[Your task]
Each line of the records below that holds "unfold" should be copied out.

[Records from a data source]
(** C10.  A negative [PerPage] is answered at once with the validation
    error and the zero result, no command having run.  With a [PerPage] of
    0 or above 1000, [RunForOrganization] does all that it does with a
    [PerPage] of 100: unless the [Page] is refused, the first thing it does
    is to run [gh api] on [/orgs/<org>/repos?per_page=100], with
    [--paginate] before it when all pages are asked for and [&page=N] after
    it for a positive page.  And [RunForOrganization] returns the [PerPage]
    error for negative values only. *)
Theorem RunForOrganization_perPage (w : World) (orgName : string)
        (searchOpts : SearchOptions) (opts : Options) (t : list Event) :
  (PerPage searchOpts < 0 ->
   RunForOrganization w orgName searchOpts opts t
   = (Returned zeroResult (ErrNew "invalid negative SearchOptions.PerPage"),
      t ++ [EvRemoveAll (reposDir w)])) /\
  (PerPage searchOpts = 0 \/ 1000 < PerPage searchOpts ->
   RunForOrganization w orgName searchOpts opts t
   = RunForOrganization w orgName (withPerPage defaultPerPage searchOpts) opts t /\
   (-1 <= soPage searchOpts ->
    snd (RunForOrganization w orgName searchOpts opts t)
    = t ++ EvRunX "." "gh"
             (organizationArgs w searchOpts
              ++ (if soPage searchOpts =? AllPages then ["--paginate"] else [])
              ++ [if soPage searchOpts >? 0
                  then ("/orgs/" ++ orgName ++ "/repos?per_page=100&page="
                        ++ Fmt.decimal (soPage searchOpts))%string
                  else ("/orgs/" ++ orgName ++ "/repos?per_page=100")%string])
           :: afterListing w (fst (RunForOrganization w orgName searchOpts opts t)))) /\
  (fst (RunForOrganization w orgName searchOpts opts t)
   = Returned zeroResult (ErrNew "invalid negative SearchOptions.PerPage") <->
   PerPage searchOpts < 0).
Proof.
  split; [|split].
  - intros H. apply RunForOrganization_refused.
    apply listingTarget_negative_perPage. exact H.
  - intros H. split.
    + unfold RunForOrganization.
      assert (E : listingTarget orgName searchOpts
                  = listingTarget orgName (withPerPage defaultPerPage searchOpts)).
      { assert (Hpp : 0 <= PerPage searchOpts) by lia.
        rewrite (listingTarget_sized orgName searchOpts Hpp).
        rewrite (listingTarget_sized orgName (withPerPage defaultPerPage searchOpts))
          by (simpl; unfold defaultPerPage; lia).
        rewrite (sizedTarget_default orgName searchOpts H).
        reflexivity. }
      rewrite <- E. destruct searchOpts; reflexivity.
    + intros Hpg.
      rewrite (RunForOrganization_history w orgName searchOpts opts t _ _
                 (listingTarget_valid orgName searchOpts ltac:(lia) Hpg)).
      unfold pageFlags, pagedTarget.
      rewrite (sizedTarget_default orgName searchOpts H).
      destruct (soPage searchOpts >? 0); [|reflexivity].
      rewrite !append_assoc. reflexivity.
  - split.
    + intros H. destruct (Z_lt_ge_dec (PerPage searchOpts) 0) as [Hn|Hn]; [exact Hn|].
      exfalso.
      exact (RunForOrganization_not_perPage_error w orgName searchOpts opts t
               ltac:(lia) H).
    + intros H.
      rewrite (RunForOrganization_refused w orgName searchOpts opts t _
                 (listingTarget_negative_perPage orgName searchOpts H)).
      reflexivity.
Qed.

[Answer]
    + unfold RunForOrganization.
          by (simpl; unfold defaultPerPage; lia).
      unfold pageFlags, pagedTarget.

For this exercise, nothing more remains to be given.